Here is what it looks like on my bow. Sorry the second picture isn't better as it hard to get the sight lined up through the camera.


----------



## Trout Laguna (Aug 31, 2007)

bountyhunter said:


> Here is what it looks like on my bow. Sorry the second picture isn't better as it hard to get the sight lined up through the camera.


I am very intrigued, but as previously mentioned, looks like some cumbersome stuff. Can you offer any feedback in that regard? No significant weight increase? Does it affect the ease with which you can draw another arrow?


----------



## bountyhunter (Jul 6, 2005)

Trout Laguna said:


> I am very intrigued, but as previously mentioned, looks like some cumbersome stuff. Can you offer any feedback in that regard? No significant weight increase? Does it affect the ease with which you can draw another arrow?

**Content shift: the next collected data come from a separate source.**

(** The library calls of one iteration of the sweep, in order. *)
Definition device_calls (api : Api) (i : Z) : Log :=
  EvCall Nvml.nvmlDeviceGetHandleByIndex ::
  if handle_ok api i then
    EvCall Nvml.nvmlDeviceGetName ::
    if name_ok api i then
      EvCall Nvml.nvmlSystemGetDriverVersion ::
      EvCall Nvml.nvmlDeviceGetMemoryInfo ::
      if memory_ok api i then
        EvCall Nvml.nvmlDeviceGetUtilizationRates ::
        if utilization_ok api i then
          EvCall Nvml.nvmlDeviceGetTemperature ::
          if temperature_ok api i then
            [EvCall Nvml.nvmlDeviceGetPowerUsage;
             EvCall Nvml.nvmlDeviceGetClockInfo;
             EvCall Nvml.nvmlDeviceGetClockInfo]
          else []
        else []
      else []
    else []
  else [].

(** The library calls of one [getAllGPUInfo] of the Nvidia backend. *)
Definition sweep_calls (this : NVIDIA_GPUMonitor.t) (api : Api) : Log :=
  if ready this
  then flat_map (device_calls api)
         (indices (NVIDIA_GPUMonitor.device_count this))
  else [].

(** The records and the calls one retained backend contributes to the
    manager's [getAllGPUInfo]. *)
Definition monitor_records (monitor : IGPUMonitor.t) : list GPUInfo :=
  match monitor with
  | IGPUMonitor.Nvidia m =>
      match table m with
      | Some api => produced m api
      | None => []
      end
  | _ => []
  end.
Definition monitor_calls (monitor : IGPUMonitor.t) : Log :=
  match monitor with
  | IGPUMonitor.Nvidia m =>
      match table m with
      | Some api => sweep_calls m api
      | None => []
      end
  | _ => []
  end.
(** Every command and listener returns, and keeps the window up to date. *)
Lemma react_upToDate (env : Env) (ev : Event) (ext : Extension) (s : State) :
  upToDate ext ->
  exists ext' s',
    react env ev ext s = (Normal ext', s') /\ upToDate ext'.
Proof.
  intros Hup. pose proof Hup as [Hdiag Hdec].
  destruct ev as [| | | editor | autoAnalyze excluded uri]; cbn [react].
  - unfold syntaxtual_analyzeRepository. unfold bind at 1. unfold read at 1.
    destruct (isConfigured s); cbn [negb];
      [|eexists _, _; split; [reflexivity | exact Hup]].
    unfold tryCatch, bind.
    destruct (analyzeRepository env true s) as [[result | e] s1];
      [|eexists _, _; split; [reflexivity | exact Hup]].
    eexists _, _. split; [reflexivity|].
    unfold updateActiveEditorDecorations.
    cbn [activeTextEditor set_diagnosticCollection set_currentAnomalies].
    destruct (activeTextEditor ext) as [active|] eqn:Hactive; split.
    + intros path.
      exact (diagnosticsOf_updateDiagnostics (anomalies result)
               (diagnosticCollection ext) path).
    + intros path Hpath.
      cbn [activeTextEditor notify set_sidebarProvider setDecorations
           set_diagnosticCollection set_currentAnomalies] in Hpath.
      rewrite Hactive in Hpath. injection Hpath as ->.
      unfold decorationsOf.
      cbn [decorations notify set_sidebarProvider setDecorations
           currentAnomalies set_diagnosticCollection set_currentAnomalies].
      rewrite JsMapFacts.get_set_same. cbn [orElse].
      apply updateDecorations_of_file, fileAnomalies_idem.
    + intros path.
      exact (diagnosticsOf_updateDiagnostics (anomalies result)
               (diagnosticCollection ext) path).
    + intros path Hpath.
      cbn [activeTextEditor notify set_sidebarProvider
           set_diagnosticCollection set_currentAnomalies] in Hpath.
      rewrite Hactive in Hpath. discriminate Hpath.
  - unfold syntaxtual_reviewFile.
    destruct (activeTextEditor ext) as [uri|] eqn:Hactive;
      [|eexists _, _; split; [reflexivity | exact Hup]].
    unfold bind at 1. unfold read at 1.
    destruct (isConfigured s); cbn [negb];
      [|eexists _, _; split; [reflexivity | exact Hup]].
    unfold tryCatch, bind.
    destruct (analyzeFile env uri s) as [[found | e] s1] eqn:Hrun;
      [|eexists _, _; split; [reflexivity | exact Hup]].
    eexists _, _. split; [reflexivity|].
    exact (@upToDate_after_file ext uri found true Hup
             (@analyzeFile_files env uri s found s1 Hrun) (fun _ => eq_refl)).
  - unfold syntaxtual_clearAnalysis. js_unfold.
    eexists _, _. split; [reflexivity|].
    cbn [activeTextEditor set_diagnosticCollection set_currentAnomalies].
    destruct (activeTextEditor ext) as [active|] eqn:Hactive; split.
    + intros path. reflexivity.
    + intros path Hpath.
      cbn [activeTextEditor notify set_sidebarProvider clearDecorations
           setDecorations set_diagnosticCollection set_currentAnomalies] in Hpath.
      rewrite Hactive in Hpath. injection Hpath as ->.
      unfold decorationsOf.
      cbn [decorations notify set_sidebarProvider clearDecorations setDecorations].
      rewrite JsMapFacts.get_set_same. reflexivity.
    + intros path. reflexivity.
    + intros path Hpath.
      cbn [activeTextEditor notify set_sidebarProvider
           set_diagnosticCollection set_currentAnomalies] in Hpath.
      rewrite Hactive in Hpath. discriminate Hpath.
  - unfold ret. eexists _, _. split; [reflexivity|].
    unfold onDidChangeActiveTextEditor.
    destruct editor as [active|].
    + split; [exact Hdiag|].
      intros path Hpath.
      cbn [activeTextEditor setDecorations set_activeTextEditor] in Hpath.
      injection Hpath as ->.
      rewrite decorationsOf_set_same.
      apply updateDecorations_of_file, fileAnomalies_idem.
    + split; [exact Hdiag|]. intros path Hpath. discriminate Hpath.
  - unfold onDidSaveTextDocument.
    destruct autoAnalyze; cbn [negb];
      [|eexists _, _; split; [reflexivity | exact Hup]].
    unfold bind at 1. unfold read at 1.
    destruct (isConfigured s); cbn [negb];
      [|eexists _, _; split; [reflexivity | exact Hup]].
    destruct excluded; [eexists _, _; split; [reflexivity | exact Hup]|].
    unfold tryCatch. unfold bind at 1.
    destruct (analyzeFile env uri s) as [[found | e] s1] eqn:Hrun;
      [|js_unfold; eexists _, _; split; [reflexivity | exact Hup]].
    unfold ret. eexists _, _. split; [reflexivity|].
    pose proof (@analyzeFile_files env uri s found s1 Hrun) as Hfound.
    cbn [activeTextEditor set_diagnosticCollection set_currentAnomalies].
    destruct (activeTextEditor ext) as [active|] eqn:Hactive.
    + destruct (String.eqb_spec active uri) as [-> | Hne].
      * apply (@upToDate_after_file ext uri found true Hup Hfound).
        reflexivity.
      * apply (@upToDate_after_file ext uri found false Hup Hfound).
        congruence.
    + apply (@upToDate_after_file ext uri found false Hup Hfound).
      congruence.
Qed.

(** X27. From a window that shows what [currentAnomalies] holds, as it
    does after the activation, whatever commands are run, editors activated
    and documents saved, each of them returns, and in the end the window
    again shows what [currentAnomalies] holds: every file has the
    diagnostics of its anomalies, one for each and in their order, and the
    active editor has the decorations of the anomalies of its file. *)
Theorem window_shows_current_anomalies :
  forall (env : Env) (evs : list Event) (ext : Extension) (s : State),
    upToDate ext ->
    exists (ext' : Extension) (s' : State),
      reactAll env evs ext s = (Normal ext', s')
      /\ (forall path,
            diagnosticsOf path (diagnosticCollection ext')
            = map createDiagnostic (fileAnomalies (currentAnomalies ext') path))
      /\ (forall path,
            activeTextEditor ext' = Some path ->
            decorationsOf path ext'
            = updateDecorations path (currentAnomalies ext')).
Proof.
  intros env evs. induction evs as [|ev rest IH]; intros ext s Hup.
  - exists ext, s. split; [reflexivity | exact Hup].
  - destruct (react_upToDate env ev s Hup) as (ext1 & s1 & Hstep & Hup1).
    destruct (IH ext1 s1 Hup1) as (ext' & s' & Hrest & Hdone).
    exists ext', s'. split; [|exact Hdone].
    cbn [reactAll]. unfold bind. rewrite Hstep. exact Hrest.
Qed.
(** * http-errors: a shallow embedding of [index.js] and its specification

    The module builds, from the status registry, one error class per 4xx and
    5xx status code, and exports a variadic factory [createError] together
    with the recognition predicate [isHttpError].

    Modelling conventions.
    - JavaScript values are the inductive [value]; objects live in a heap and
      are referred to by location, so that aliasing and in-place decoration
      are visible.
    - Numbers are the integers together with NaN and the two infinities
      (negative zero is identified with zero, and non-integral numbers are
      left out: the factory treats them as it treats unregistered integers).
    - An object is a class (its prototype chain) and a finite map of own data
      properties, all enumerable on a property bag. Accessor properties,
      frozen objects, symbol keys, enumerable properties inherited from a
      prototype, the [stack] property and the names of functions (what
      [nameFunc] sets) are outside the model. A class is fixed once an
      object exists: copying the key [__proto__] from a property bag creates
      no own property, as in the program, but the prototype this assignment
      installs is not represented: the theorems that rest on the class of
      the returned error, or on the keys a bag gives it, are stated for bags
      that do not own that key.
    - The three collaborators ([statuses], [toidentifier], [depd]) are
      parameters: the registry table, the identifier function, and a log of
      the messages the module hands to [deprecate]. Which of them [depd]
      prints (it prints a message once for each call site) is not modelled. *)

From Stdlib Require Import Ascii.
From stdpp Require Import base numbers option list strings gmap pretty.

Local Open Scope string_scope.
Local Open Scope Z_scope.

(** ** Values *)

Inductive num : Set :=
| Int (z : Z)
| NaN
| PosInf
| NegInf.

Definition loc : Set := positive.

Inductive value : Set :=
| VUndefined
| VNull
| VBool (b : bool)
| VNum (n : num)
| VStr (s : string)
| VObj (l : loc)
| VFun (l : loc)
| VSymbol (l : loc)
| VBigInt (z : Z).

#[global] Instance num_eq_dec : EqDecision num.
Proof. solve_decision. Defined.

#[global] Instance value_eq_dec : EqDecision value.
Proof. solve_decision. Defined.

(** [typeof v] *)
Definition typeof (v : value) : string :=
  match v with
  | VUndefined => "undefined"
  | VNull => "object"
  | VBool _ => "boolean"
  | VNum _ => "number"
  | VStr _ => "string"
  | VObj _ => "object"
  | VFun _ => "function"
  | VSymbol _ => "symbol"
  | VBigInt _ => "bigint"
  end.

(** ToBoolean: what [!v], [a || b] and [if (v)] test. *)
Definition truthy (v : value) : bool :=
  match v with
  | VUndefined | VNull => false
  | VBool b => b
  | VNum (Int z) => negb (z =? 0)
  | VNum NaN => false
  | VNum _ => true
  | VStr s => negb (String.eqb s "")
  | VObj _ | VFun _ | VSymbol _ => true
  | VBigInt z => negb (z =? 0)
  end.

(** [a || b] *)
Definition js_or (a b : value) : value := if truthy a then a else b.

(** [a === b]: NaN differs from itself. *)
Definition strict_eq (a b : value) : bool :=
  match a, b with
  | VNum NaN, _ | _, VNum NaN => false
  | _, _ => bool_decide (a = b)
  end.

(** [n < k] and [n >= k] for an integer literal [k]. *)
Definition num_lt (n : num) (k : Z) : bool :=
  match n with
  | Int z => z <? k
  | NaN => false
  | PosInf => false
  | NegInf => true
  end.

Definition num_ge (n : num) (k : Z) : bool :=
  match n with
  | Int z => k <=? z
  | NaN => false
  | PosInf => true
  | NegInf => false
  end.
Definition configuration (rules : list Value) : gmap string Value :=
  {[isNetworkACLVPC := VString "vpc-1"; isNetworkACLRules := VList rules]}.

Definition planned (rules : list Value) : World :=
  Testbed.world (Testbed.resourceData "acl-1" (configuration rules) {[isNetworkACLRules]}).

Definition created (rules : list Value) : Event :=
  EvCall (CreateNetworkACLWithContext
            (nwaclTemplateOf "acl-1" "vpc-1" (data (planned rules)))).

End Scenario.

(** * Properties *)

(** ** Composite identifiers *)

Lemma Split_without_separator (s : string) (sep : ascii) :
  Contains s sep = false -> Split s sep = [s].
Proof.
  induction s as [|c s IH]; simpl; [reflexivity|].
  destruct (Ascii.eqb c sep); simpl; [discriminate|].
  intros Hs. rewrite (IH Hs). reflexivity.
Qed.

Lemma Split_at_separator (s rest : string) (sep : ascii) :
  Contains s sep = false ->
  Split (s +:+ String sep rest) sep = s :: Split rest sep.
Proof.
  induction s as [|c s IH]; simpl.
  - intros _. rewrite Ascii.eqb_refl. reflexivity.
  - destruct (Ascii.eqb c sep); simpl; [discriminate|].
    intros Hs. rewrite (IH Hs). reflexivity.
Qed.

Lemma Split_MakeTerraformNICFipID (id1 id2 id3 : string) :
  Contains id1 "/" = false -> Contains id2 "/" = false -> Contains id3 "/" = false ->
  Split (MakeTerraformNICFipID id1 id2 id3) "/" = [id1; id2; id3].
Proof.
  intros H1 H2 H3. unfold MakeTerraformNICFipID.
  change ("/" +:+ id2 +:+ "/" +:+ id3) with (String "/" (id2 +:+ String "/" id3)).
  rewrite (Split_at_separator _ _ _ H1), (Split_at_separator _ _ _ H2).
  rewrite (Split_without_separator _ _ H3). reflexivity.
Qed.
(** * Dokkan-K-B: the multi-source aggregation engine

    A shallow embedding of [lib/data-manager.js] (class [DataManager]), of
    [lib/wiki-updater.js] (the module-level [config] and class [WikiUpdater])
    and of the cached handlers of [server.js], followed by the properties of
    the prioritized fetch, the parser engine, the freshness re-ranking and
    the cache-aware batch update.

    Conventions of the embedding.
    - A JavaScript value is a [Value]; a plain object is a finite map of its
      own properties, and reading a property it does not own goes on to
      [Object.prototype].  The objects whose key order the code observes
      ([config.wikiSources], [config.dataTypes], the [freshness] table) are
      association lists in insertion order.
    - [async] methods are computations in a state-and-exception monad over
      [World]; [await] is sequencing; a rejected promise is [Throw].
    - [Date.now()] is the field [clock] of the world; it advances while a
      request is in flight and while a rate-limit delay is awaited.
    - The two source adapters are an oracle [Upstream]; every call made to
      them is appended to the ghost field [calls].
    - The file system is an oracle too: every path says what reading,
      writing and unlinking it does.
    - Finite numbers are exact rationals: the rounding of IEEE doubles is
      not modelled, [NaN] is. *)

From Stdlib Require Import ZArith QArith Lqa DecimalString.
From stdpp Require Import gmap strings list sorting.
(** An empty name given with [-c] is false for [if args.command:], so the
    shell starts its interactive loop as if no command had been given. *)
Lemma main_empty_command_name (args : Namespace) (stdin : list input_event)
    (w : world remote) (a1 : Osintgram remote) :
  sigint_after w = None ->
  isalnum (args_id args) = true ->
  Osintgram_init args (api w) = (Ok tt, a1) ->
  args_command args = Some "" ->
  main args stdin w
  = (print_logo ;; interactive_loop stdin) (upd a1 [New args] (installed w)).
Proof.
  intros Hq Hid Hinit Hc. rewrite (main_past_validation _ _ _ a1) by done.
  by rewrite Hc.
Qed.


(** C10.  In single-command mode nothing catches what the command raises:
    whatever the resolved callable raises, an instance of [Exception]
    included, is what [main] raises, no error report is printed, and an
    [Exception] ends the process as an unhandled error.  The four directives
    are looked up in the registry like any other name, are not found, and
    print [Unknown command: ] with the name; the collaborator stays as the
    constructor left it. *)
Theorem C10_single_command_unguarded (args : Namespace) (stdin : list input_event)
    (c : string) (w : world remote) (a1 : Osintgram remote) :
  sigint_after w = None ->
  isalnum (args_id args) = true ->
  Osintgram_init args (api w) = (Ok tt, a1) ->
  args_command args = Some c ->
  (forall f e w2, commands !! c = Some f ->
     invoke f (upd a1 [New args] (installed w)) = (Raise e, w2) ->
     main args stdin w = (Raise e, w2)
     /\ (exists evs, trace w2 = trace w ++ New args :: evs
                     /\ count_events is_error_report evs = 0)
     /\ (is_Exception e = true ->
           unhandled_error (main args stdin w).1 = true
           /\ exit_status (main args stdin w).1 = Some 1%Z))
  /\ (c ∈ ["FILE=y"; "FILE=n"; "JSON=y"; "JSON=n"] ->
        main args stdin w
        = (Ok tt, record [unknown_name c] (upd a1 [New args] (installed w)))
        /\ api (main args stdin w).2 = a1
        /\ count_events is_collaborator_event [unknown_name c] = 0).
Proof.
  intros Hq Hid Hinit Hc. split.
  - intros f e w2 Hf Hr.
    assert (Hne : c <> "").
    { intros ->. by rewrite commands_not_empty in Hf. }
    assert (Hmain : main args stdin w = (Raise e, w2)).
    { rewrite (main_single_command _ _ c _ a1) by done.
      unfold single_command. by rewrite Hf. }
    split; [done|]. split.
    + destruct (invoke_behaved f _ _ _ Hr) as ((evs & Ht & HP) & _).
      exists evs. cbn in Ht. rewrite <- !app_assoc in Ht. split; [done|].
      apply count_events_none. eapply Forall_impl; [done|].
      apply body_event_not_report.
    + intros He. rewrite Hmain. by destruct e.
  - intros Hd. rewrite !elem_of_cons, elem_of_nil in Hd.
    assert (Hmain : main args stdin w
                    = (Ok tt, record [unknown_name c] (upd a1 [New args] (installed w)))).
    { destruct Hd as [-> | [-> | [-> | [-> | []]]]];
        rewrite (main_single_command _ _ _ _ a1) by done;
        unfold single_command; change (commands !! _) with (@None action);
        cbv beta iota; by rewrite printout_quiet. }
    rewrite Hmain. by repeat split.
Qed.

(** *** Where a raise can come from *)

Lemma deliver_raise (w w' : world remote) (e : pyexc) :
  deliver_sigint w = (Raise e, w') ->
  sigint_after w = Some 0 /\ sigint_after w' = None /\ is_Exception e = false.
Proof.
  unfold deliver_sigint. destruct (sigint_after w) as [[|k]|]; [|done..].
  by destruct (handler_installed w); intros [= <- <-].
Qed.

It weighs almost nothing, or so little I haven't really noticed. It does not affect the draw or release at all. It makes you grip and anchor the bow the same way every shot. So far other than the initial sight alignment being a pain, everything about this sight I like. I'm liking it more every day, in fact I shot some of the best group at 30yds last night, than I've shot in years. Give me a couple more weeks and to completely ring it out, and hopefully use it on a hunt and I'll give my full review.


----------



## SKs Crappie Fishing (Mar 24, 2008)

thats some good info keeps us informed how it works out for, TFS!


----------



## NOFNSUZIES (Mar 20, 2007)

*STRING SPLITTER*

I'M ALWAYS LOOKING TO FIND A WAY TO SHOOT BETTER IN LOW LIGHT CONDITIONS. THAT LOOKS LIKE AN INTERESTING RESOLUTION THAT I HAVE NOT SEEN BEFORE. THANKS FOR THE REVIEW. 
I HAVE BEEN TEMPTED TO TRY THE PEEP THAT STERNER DUTTERA MAKES CALLED THE STRING SPLITTER. DOES ANYONE HAVE ANY INPUT ON THAT PEEP? http://www.stringsplitter.net/


----------



## Soapeddler (Jun 18, 2006)

That looks really good. I like the concept. I'm thinking it may help with my eyesight issues.

Which model did you you get? I'm thinking about the one that mounts on the cable guard. Looks easy to install.

Another couple of questions: Do you need to have your own bow press to be able to remove the peep sight from your string? Or do I need to take it into a bow shop if I don't have a bow press?

Forgive my ignorance - I am new at this... What's a kisser?


----------



## bountyhunter (Jul 6, 2005)

Answers below....



Soapeddler said:


> That looks really good. I like the concept. I'm thinking it may help with my eyesight issues.
> 
> Which model did you you get? I'm thinking about the one that mounts on the cable guard. Looks easy to install. The Magnum
> 
> ...


 I've attached a picture of a kisser below. It is a thing placed on the string that you put in the corner of your mouth so you anchor the same place each time.


----------



## wet dreams (May 21, 2004)

Why don't you want a peep? If for low lite shooting try both eyes open it will give you at least 15min more, or if for hogs at nite why not get a laser...WW >>BTW you do not need a press to add or remove peep or should I say I don't have to have a press, and I do have one...WW


----------



## bountyhunter (Jul 6, 2005)

See below



wet dreams said:


> Why don't you want a peep?
> They obstruct your view of the target for one, if you get one with an extra large hole then it is difficult to center your pin in low light shooting.
> 
> If for low lite shooting try both eyes open it will give you at least 15min more, I have always shot with both eyes open.
> ...


----------